Work item:
Quote exactly and only this range of lines in the data below: the line that holds "assert (Hgen : forall" to the line that holds "- by apply (act_inv a s0).", both included.

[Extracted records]
(** * Authentication service (src/service/Authentication.ts)

    A shallow embedding of the login / register operations of
    [AuthenticationService] and of the verify callback of [jwtStrategy].

    The collaborators that live outside the file (the [User] ORM model,
    [SecurityUtil], [jsonwebtoken], the logger and the configured secret)
    are parameters of the development; the control flow, the object
    literals and the log lines are those of the source. *)

From stdpp Require Import base option list strings gmap.

Local Open Scope string_scope.

(** ** Promises

    Every operation of the service is a promise chain.  A settled promise
    is either fulfilled with a value or rejected with an error. *)

Inductive Promise (E A : Type) : Type :=
| Fulfilled (a : A)
| Rejected (e : E).

Arguments Fulfilled {E A} a.
Arguments Rejected {E A} e.

(** ** The logger (../config/logger) *)

Inductive Level : Type := LevelInfo | LevelDebug | LevelWarn | LevelError.

Definition LogEntry : Type := (Level * string)%type.

(** ** The user model (../models/User) *)

Module User.
Section Model.
Context {Id Details ClientConfig : Type}.

(** A user instance.  [password] is [None] when the attribute has been
    left out of the query (JavaScript [undefined]). *)
Record t : Type := mk {
  id : Id;
  username : string;
  password : option string;
  details : Details;
  clientConfig : ClientConfig
}.

(** Modelled from the spec: models/User is not part of the sources.
    The password field is excluded from default queries unless it is
    explicitly requested; [User.scope('withPassword')] requests it. *)
Definition defaultScope (u : t) : t :=
  mk (id u) (username u) None (details u) (clientConfig u).
(** * Freya: the connection registry ([share/network/network.go]) and the
    game server's [Initialized] packet handler.

  The registry is a Go [map[uint16]*Session] guarded by a read/write lock,
  together with a running [uint16] index.  Sessions are heap objects that
  the registry, the event bus and the packet handlers all reach through
  pointers, so the embedding keeps an explicit heap of sessions and lets the
  registry map identities to heap addresses.  Every operation is a
  computation in a small state-and-trace monad: the state is the heap plus
  the registry, the trace records lock operations, sends, closes, log lines
  and published events in program order. *)

From stdpp Require Import base option list functions gmap strings fin_maps.
From Stdlib Require Import ZArith Lia.

Open Scope Z_scope.

(** ** Machine integers *)

Module u16.
Definition modulus : Z := 65536.

(** [uint16] arithmetic wraps around. *)
Definition wrap (z : Z) : Z := z mod modulus.

(** [x++] on a [uint16]. *)
Definition incr (z : Z) : Z := wrap (z + 1).

Definition in_range (z : Z) : Prop := 0 <= z < modulus.
End u16.

(** ** Data model *)

Module network.

(** A heap address of a [Session]; Go's [*Session]. *)
Abbreviation ptr := nat.

(** The accepted [net.Conn], reduced to the remote endpoint it reports. *)
Record Conn := mkConn {
  remote_ip : string;
  remote_port : Z
}.

(** [character.Character], reduced to the fields the handlers read. *)
Record Character := mkCharacter {
  Id : Z;
  Name : string
}.

(** The zero value [character.Character{}]. *)
Definition Character_zero : Character := mkCharacter 0 "".

(** [session.Data]: the flags and the account the registry reads and
    [VerifyUser] writes. *)
Record SessionData := mkData {
  Verified : bool;
  LoggedIn : bool;
  AccountId : Z;
  CharacterList : list Character
}.

(** The game server's per-session [context] (its mutex guards [char]). *)
Record context := mkContext {
  char : option Character
}.

(** [session.DataEx], an [any]: nil, a [*context], or something else. *)
Inductive DataExT :=
| DataEx_nil
| DataEx_context (ctx : context)
| DataEx_other.

(** [network.Session], with the fields the sources use. *)
Record Session := mkSession {
  socket : option Conn;
  UserIdx : Z;
  AuthKey : Z;
  Connected : bool;
  Data : SessionData;
  DataEx : DataExT
}.

(** The composite literal [Session{socket: socket}]: every other field has
    Go's zero value. *)
Definition Session_new (sock : option Conn) : Session :=
  mkSession sock 0 0 false (mkData false false 0 []) DataEx_nil.

Global Instance Session_inhabited : Inhabited Session :=
  populate (Session_new None).

(** Modelled from the spec: [Session.GetIp] is not among the sources; the
    spec lists a remote-endpoint address among a session's attributes, so
    it reads the address of the session's socket. *)
Definition GetIp (s : Session) : string :=
  match socket s with
  | Some c => remote_ip c
  | None => ""
  end.

(** An outbound packet: opcode and payload bytes. *)
Record Writer := mkWriter {
  Type_ : Z;
  buffer : list Z
}.

Global Instance Conn_eq_dec : EqDecision Conn.
Proof. solve_decision. Defined.
Global Instance Character_eq_dec : EqDecision Character.
Proof. solve_decision. Defined.
Global Instance SessionData_eq_dec : EqDecision SessionData.
Proof. solve_decision. Defined.
Global Instance context_eq_dec : EqDecision context.
Proof. solve_decision. Defined.
Global Instance DataExT_eq_dec : EqDecision DataExT.
Proof. solve_decision. Defined.
Global Instance Session_eq_dec : EqDecision Session.
Proof. solve_decision. Defined.
Global Instance Writer_eq_dec : EqDecision Writer.
Proof. solve_decision. Defined.

(** What an operation does that is visible outside the state. *)
Inductive Event :=
| EvRLock                       (* n.lock.RLock() *)
| EvRUnlock                     (* n.lock.RUnlock() *)
| EvLock                        (* n.lock.Lock() *)
| EvUnlock                      (* n.lock.Unlock() *)
| EvSend (p : ptr) (w : Writer) (* session.Send(writer): the socket write *)
| EvClose (p : ptr)             (* session.Close() *)
| EvLogError (msg : string) (args : list Z)
                                (* log.Error / log.Errorf and its numbers *)
| EvConnect (p : ptr)           (* event.Trigger(ClientConnectEvent, &session) *)
| EvStart (p : ptr)             (* go session.Start(...) *)
| EvRPC (call : string)         (* g_RPCHandler.Call(...) *)
| EvCtxLock (p : ptr)           (* ctx.mutex.Lock() of a session's context *)
| EvCtxUnlock (p : ptr).        (* ctx.mutex.Unlock() *)

Global Instance Event_eq_dec : EqDecision Event.
Proof. solve_decision. Defined.

(** The process state the registry code touches: the heap of sessions (what
    each address holds, and the next address to hand out), [n.clients] and
    [n.userIdx]. *)
Record World := mkWorld {
  heap : ptr → Session;
  next : ptr;
  clients : gmap Z ptr;
  userIdx : Z
}.

(** Dereferencing a session pointer. *)
Definition deref (w : World) (p : ptr) : Session := heap w p.

(** ** The state-and-trace monad *)

Definition M (A : Type) : Type := World → A * World * list Event.

Global Instance M_ret : MRet M := λ A a w, (a, w, []).
Global Instance M_bind : MBind M := λ A B f m w,
  let '(a, w1, t1) := m w in
  let '(b, w2, t2) := f a w1 in
  (b, w2, t1 ++ t2).

Definition emit (e : Event) : M unit := λ w, (tt, w, [e]).
Definition get : M World := λ w, (w, w, []).
Definition put (w' : World) : M unit := λ _, (tt, w', []).

Definition result {A} (r : A * World * list Event) : A := r.1.1.
Definition final {A} (r : A * World * list Event) : World := r.1.2.
Definition trace {A} (r : A * World * list Event) : list Event := r.2.

(** Allocation of a fresh session object. *)
Definition alloc (s : Session) : M ptr := λ w,
  (next w,
   mkWorld (<[next w := s]> (heap w)) (S (next w)) (clients w) (userIdx w),
   []).

(** Assignment through a session pointer. *)
Definition store (p : ptr) (f : Session → Session) : M unit := λ w,
  (tt, mkWorld (alter f p (heap w)) (next w) (clients w) (userIdx w), []).

Definition load (p : ptr) : M Session := λ w, (deref w p, w, []).

Definition set_clients (c : gmap Z ptr) : M unit := λ w,
  (tt, mkWorld (heap w) (next w) c (userIdx w), []).
Definition set_userIdx (i : Z) : M unit := λ w,
  (tt, mkWorld (heap w) (next w) (clients w) i, []).

(** Field updates of a session. *)
Definition with_UserIdx (i : Z) (s : Session) : Session :=
  mkSession (socket s) i (AuthKey s) (Connected s) (Data s) (DataEx s).
Definition with_Connected (b : bool) (s : Session) : Session :=
  mkSession (socket s) (UserIdx s) (AuthKey s) b (Data s) (DataEx s).
Definition with_Data (d : SessionData) (s : Session) : Session :=
  mkSession (socket s) (UserIdx s) (AuthKey s) (Connected s) d (DataEx s).
Definition with_DataEx (x : DataExT) (s : Session) : Session :=
  mkSession (socket s) (UserIdx s) (AuthKey s) (Connected s) (Data s) x.

(** Modelled from the spec: [Session.Send] is not among the sources; the
    spec's send is the write of the packet to the session's socket, kept
    here as one trace event naming the session and the packet. *)
Definition Send (p : ptr) (w : Writer) : M unit := emit (EvSend p w).

(** Modelled from the spec: [Session.Close] is not among the sources; the
    spec's close takes the session out of the connected state and closing
    again changes nothing more.  Removal from the registry is the
    disconnect handler's work, see [onClientDisconnect]. *)
Definition Close (p : ptr) : M unit :=
  store p (with_Connected false) ;; emit (EvClose p).
(** From the start of the process on, under draws of [rand.Float64] in
    [[0, 1)], every 24h-change in the market stays within [[-20, 20]],
    whatever the program does. *)
Theorem change_always_within_20 (o : Oracle) (acts : list Action) (s : State) :
  unit_draws o ->
  steps (init_state o) acts s ->
  forall x c, cryptos s !! x = Some c ->
    (-20 <=? Change24h c)%float = true /\ (Change24h c <=? 20)%float = true.
Proof.
  intros Hd Hst.
  assert (Hgen : forall s0, hub_inv s0 -> market_labelled s0 -> oracle s0 = o ->
            changes_within_20 s0 -> steps s0 acts s -> changes_within_20 s).
  { clear Hst. intros s0 Hinv Hm Ho Hr Hst.
    induction Hst as [|s0 s1 s2 a acts Hen Hact _ IH]; [done|].
    apply IH.
    - by apply (act_inv a s0).
    - by apply (act_market_labelled a s0).
    - rewrite <- Ho. by destruct (act_market a s0 s1 Hinv Hen Hact).
    - apply (act_changes_within_20 a s0); try done. by rewrite Ho. }
  apply (Hgen (init_state o));
    [apply init_inv | apply init_market_labelled | done | apply init_changes_within_20 | done].
Qed.

Lemma change_always_within_20_witness :
  exists s c,
    steps (init_state sample_oracle) [PriceTick; PriceTick] s /\
    cryptos s !! "SOL" = Some c /\
    (-20 <=? Change24h c)%float = true /\ (Change24h c <=? 20)%float = true.
Proof.
  assert (exists s, steps (init_state sample_oracle) [PriceTick; PriceTick] s)
    as [s Hst].
  { eexists. eapply steps_cons; [done | by vm_compute |].
    eapply steps_cons; [done | by vm_compute |]. apply steps_nil. }
  destruct (inv_market s (steps_inv _ _ s (init_inv sample_oracle) Hst) "SOL")
    as [c Hc]; [repeat constructor|].
  exists s, c. split; [exact Hst|]. split; [exact Hc|].
  exact (change_always_within_20 sample_oracle [PriceTick; PriceTick] s
           sample_unit_draws Hst "SOL" c Hc).
Defined.
(** * automol.graph._geom2: heuristic z-matrices from molecular graphs

    A shallow embedding of [automol/graph/_geom2.py] (with the graph getters
    of [automol/graph/_graph_base.py] it relies on) and the properties of
    its heuristic parameter model, ring-closure angle solver and z-matrix
    builders.

    Modelling conventions.
    - Python floats are idealised as real numbers ([R]); comparisons are the
      exact ones.  The float constant [numpy.pi] is the rational number the
      binary64 format stores, so that it stays strictly below [PI].
    - Where a property of the angle solver turns on rounding (its guard, a
      scaling of its arguments), the solver is stated again over binary64
      numbers, in the module [B64].
    - A Python call that may raise returns a [result]: [Ok v] or [Raise e].
    - Dictionaries are [gmap]s, frozensets are [gset]s, tuples and lists are
      lists.
    - [print] calls are not modelled. *)

From Stdlib Require Import Reals Ranalysis5 Lra Machin ZArith ClassicalEpsilon Floats.
From stdpp Require Import gmap strings list.

(** ** Exceptions and fallible computations *)

Inductive exn : Set :=
  | AssertionError
  | KeyError
  | IndexError
  | ValueError
  | ZeroDivisionError
  | StopIteration
  | OverflowError
  | NotAnElementError.

Inductive result (A : Type) : Type :=
  | Ok (a : A)
  | Raise (e : exn).
Arguments Ok {A} a.
Arguments Raise {A} e.

#[global] Instance result_ret : MRet result := @Ok.
#[global] Instance result_bind : MBind result :=
  fun A B k m => match m with Ok a => k a | Raise e => Raise e end.
#[global] Instance result_fmap : FMap result :=
  fun A B g m => match m with Ok a => Ok (g a) | Raise e => Raise e end.

(** [assert b] *)
Definition assert (b : bool) : result unit :=
  if b then Ok tt else Raise AssertionError.

(** [dct[key]] *)
Definition getitem `{Countable K} {V} (dct : gmap K V) (key : K) : result V :=
  match dct !! key with
  | Some v => Ok v
  | None => Raise KeyError
  end.

(** [x / y] on Python floats (or a float and an int) *)
Definition pydiv (x y : R) : result R :=
  if Req_dec_T y 0 then Raise ZeroDivisionError else Ok (x / y)%R.

(** [dict(zip(keys, vals))]: a later pair overrides an earlier one *)
Definition dict_zip `{Countable K} {V} (keys : list K) (vals : list V) : gmap K V :=
  foldl (fun dct kv => <[kv.1 := kv.2]> dct) ∅ (zip keys vals).

(** [lst.index(x)] *)
Fixpoint list_index (lst : list nat) (x : nat) : result nat :=
  match lst with
  | [] => Raise ValueError
  | y :: lst' => if decide (y = x) then Ok 0 else S <$> list_index lst' x
  end.

(** [lst[i]] for [i >= 0] *)
Definition list_getitem {A} (lst : list A) (i : nat) : result A :=
  match lst !! i with
  | Some a => Ok a
  | None => Raise IndexError
  end.

(** ** The molecular graph ([_graph_base.py]) *)

(** An atom is [(symbol, implicit_hydrogen_valence, stereo_parity)], a bond
    is [(order, stereo_parity)], and a graph is the pair of the atom
    dictionary and of the bond dictionary, the latter keyed by the frozenset
    of the two atom keys. *)
Definition atom : Type := string * nat * option bool.
Definition bond : Type := nat * option bool.
Definition graph : Type := gmap nat atom * gmap (gset nat) bond.

(** atoms, as a dictionary *)
Definition atoms (xgr : graph) : gmap nat atom := xgr.1.

(** bonds, as a dictionary *)
Definition bonds (xgr : graph) : gmap (gset nat) bond := xgr.2.

(** atom keys *)
Definition atom_keys (xgr : graph) : gset nat := dom (atoms xgr).

(** bond keys *)
Definition bond_keys (xgr : graph) : gset (gset nat) := dom (bonds xgr).

(** The positions of the properties in the atom and bond tuples, as the
    projections that read them *)
Definition ATM_SYM_POS (atm : atom) : string := atm.1.1.
Definition ATM_IMP_HYD_VLC_POS (atm : atom) : nat := atm.1.2.
Definition ATM_STE_PAR_POS (atm : atom) : option bool := atm.2.

Definition BND_ORD_POS (bnd : bond) : nat := bnd.1.
Definition BND_STE_PAR_POS (bnd : bond) : option bool := bnd.2.

(** Modelled from the spec: [automol.dict_.multi.by_key_by_position], which
    the getters below call and which is not among the sources.  By the
    collaborator [atomSymbols(graph) -> key→symbol] it maps each of the given
    keys to the component at the given position of its value. *)
Definition by_key_by_position `{Countable K} {V C : Type}
    (dct : gmap K V) (keys : gset K) (pos : V -> C) : gmap K C :=
  pos <$> filter (fun kv => kv.1 ∈ keys) dct.

(** atom symbols, as a dictionary *)
Definition atom_symbols (xgr : graph) : gmap nat string :=
  by_key_by_position (atoms xgr) (atom_keys xgr) ATM_SYM_POS.

(** atom implicit hydrogen valences, as a dictionary *)
Definition atom_implicit_hydrogen_valences (xgr : graph) : gmap nat nat :=
  by_key_by_position (atoms xgr) (atom_keys xgr) ATM_IMP_HYD_VLC_POS.

(** atom parities, as a dictionary *)
Definition atom_stereo_parities (sgr : graph) : gmap nat (option bool) :=
  by_key_by_position (atoms sgr) (atom_keys sgr) ATM_STE_PAR_POS.

(** bond orders, as a dictionary *)
Definition bond_orders (rgr : graph) : gmap (gset nat) nat :=
  by_key_by_position (bonds rgr) (bond_keys rgr) BND_ORD_POS.

(** bond parities, as a dictionary *)
Definition bond_stereo_parities (sgr : graph) : gmap (gset nat) (option bool) :=
  by_key_by_position (bonds sgr) (bond_keys sgr) BND_STE_PAR_POS.

(** Modelled from the spec: [automol.graph._graph.atom_neighbor_keys], the
    collaborator [atomNeighborKeys(graph) -> key→set-of-keys].  Every atom
    key is mapped to the set of the other keys it shares a bond with. *)
Definition atom_neighbor_keys (xgr : graph) : gmap nat (gset nat) :=
  map_imap
    (fun key _ =>
       Some (⋃ (filter (fun bnd_key : gset nat => key ∈ bnd_key)
                       (elements (bond_keys xgr))) ∖ {[key]}))
    (atoms xgr).

(** ** The z-matrix collaborator *)

(** Modelled from the spec: the z-matrix type of [automol.zmat].  A row
    holds the atom symbol, the three back-references [[row3, row2, row1]]
    and the three values [[distance, angle, dihedral]] it was appended
    with; an entry is [None] where the builder passed [None]. *)
Record zrow : Type := ZRow {
  row_sym : string;
  key_row : list (option nat);
  val_row : list (option R)
}.

Definition zmatrix : Type := list zrow.

(** Modelled from the spec: [automol.zmat.count], the collaborator
    [rowCount(zmatrix) -> integer]. *)
Definition zmat_count (zma : zmatrix) : nat := length zma.

(** Modelled from the spec: [automol.zmat.add_atom], the collaborator
    [appendAtom(zmatrix, symbol, referenceRows[3], values[3])], which
    appends one row and leaves the earlier ones as they are. *)
Definition zmat_add_atom (zma : zmatrix) (sym : string)
    (key_row : list (option nat)) (val_row : list (option R)) : zmatrix :=
  zma ++ [ZRow sym key_row val_row].

(** The back-references a row holds *)
Definition row_refs (row : zrow) : list nat :=
  omap (fun ref : option nat => ref) (key_row row).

Written answer:
  assert (Hgen : forall s0, hub_inv s0 -> market_labelled s0 -> oracle s0 = o ->
            changes_within_20 s0 -> steps s0 acts s -> changes_within_20 s).
  { clear Hst. intros s0 Hinv Hm Ho Hr Hst.
    induction Hst as [|s0 s1 s2 a acts Hen Hact _ IH]; [done|].
    apply IH.
    - by apply (act_inv a s0).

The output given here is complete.